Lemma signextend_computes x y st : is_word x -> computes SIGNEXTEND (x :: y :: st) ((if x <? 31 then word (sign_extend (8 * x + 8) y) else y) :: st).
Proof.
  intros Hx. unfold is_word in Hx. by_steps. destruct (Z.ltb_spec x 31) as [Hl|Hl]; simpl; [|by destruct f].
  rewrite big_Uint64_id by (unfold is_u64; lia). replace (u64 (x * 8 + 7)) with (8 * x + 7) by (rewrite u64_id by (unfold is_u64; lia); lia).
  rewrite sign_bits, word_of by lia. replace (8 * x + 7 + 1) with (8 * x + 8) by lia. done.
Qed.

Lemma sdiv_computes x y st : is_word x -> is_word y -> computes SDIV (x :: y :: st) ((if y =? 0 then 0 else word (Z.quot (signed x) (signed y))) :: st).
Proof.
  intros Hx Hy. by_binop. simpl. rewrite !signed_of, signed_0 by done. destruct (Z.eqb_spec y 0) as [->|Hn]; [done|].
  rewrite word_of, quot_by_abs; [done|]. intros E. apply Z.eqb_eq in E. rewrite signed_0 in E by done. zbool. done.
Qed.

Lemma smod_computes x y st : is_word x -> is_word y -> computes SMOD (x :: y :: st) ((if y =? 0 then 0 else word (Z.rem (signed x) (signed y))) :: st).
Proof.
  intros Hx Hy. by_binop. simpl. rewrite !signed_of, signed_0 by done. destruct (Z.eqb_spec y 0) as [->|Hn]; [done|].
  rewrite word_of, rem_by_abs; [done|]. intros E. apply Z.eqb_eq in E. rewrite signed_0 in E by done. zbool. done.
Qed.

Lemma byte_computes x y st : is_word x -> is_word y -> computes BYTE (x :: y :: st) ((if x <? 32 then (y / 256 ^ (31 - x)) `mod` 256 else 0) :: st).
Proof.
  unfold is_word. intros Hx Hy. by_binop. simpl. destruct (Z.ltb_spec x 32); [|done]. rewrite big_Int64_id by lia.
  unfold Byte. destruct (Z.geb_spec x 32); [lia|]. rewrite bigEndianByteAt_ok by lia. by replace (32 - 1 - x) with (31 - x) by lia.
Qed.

PROBLEM DETAILS:
Copy the data above in full, exactly as it reads.

FINISHED EXERCISE:
Lemma signextend_computes x y st : is_word x -> computes SIGNEXTEND (x :: y :: st) ((if x <? 31 then word (sign_extend (8 * x + 8) y) else y) :: st).
Proof.
  intros Hx. unfold is_word in Hx. by_steps. destruct (Z.ltb_spec x 31) as [Hl|Hl]; simpl; [|by destruct f].
  rewrite big_Uint64_id by (unfold is_u64; lia). replace (u64 (x * 8 + 7)) with (8 * x + 7) by (rewrite u64_id by (unfold is_u64; lia); lia).
  rewrite sign_bits, word_of by lia. replace (8 * x + 7 + 1) with (8 * x + 8) by lia. done.
Qed.

Lemma sdiv_computes x y st : is_word x -> is_word y -> computes SDIV (x :: y :: st) ((if y =? 0 then 0 else word (Z.quot (signed x) (signed y))) :: st).
Proof.
  intros Hx Hy. by_binop. simpl. rewrite !signed_of, signed_0 by done. destruct (Z.eqb_spec y 0) as [->|Hn]; [done|].
  rewrite word_of, quot_by_abs; [done|]. intros E. apply Z.eqb_eq in E. rewrite signed_0 in E by done. zbool. done.
Qed.

Lemma smod_computes x y st : is_word x -> is_word y -> computes SMOD (x :: y :: st) ((if y =? 0 then 0 else word (Z.rem (signed x) (signed y))) :: st).
Proof.
  intros Hx Hy. by_binop. simpl. rewrite !signed_of, signed_0 by done. destruct (Z.eqb_spec y 0) as [->|Hn]; [done|].
  rewrite word_of, rem_by_abs; [done|]. intros E. apply Z.eqb_eq in E. rewrite signed_0 in E by done. zbool. done.
Qed.

Lemma byte_computes x y st : is_word x -> is_word y -> computes BYTE (x :: y :: st) ((if x <? 32 then (y / 256 ^ (31 - x)) `mod` 256 else 0) :: st).
Proof.
  unfold is_word. intros Hx Hy. by_binop. simpl. destruct (Z.ltb_spec x 32); [|done]. rewrite big_Int64_id by lia.
  unfold Byte. destruct (Z.geb_spec x 32); [lia|]. rewrite bigEndianByteAt_ok by lia. by replace (32 - 1 - x) with (31 - x) by lia.
Qed.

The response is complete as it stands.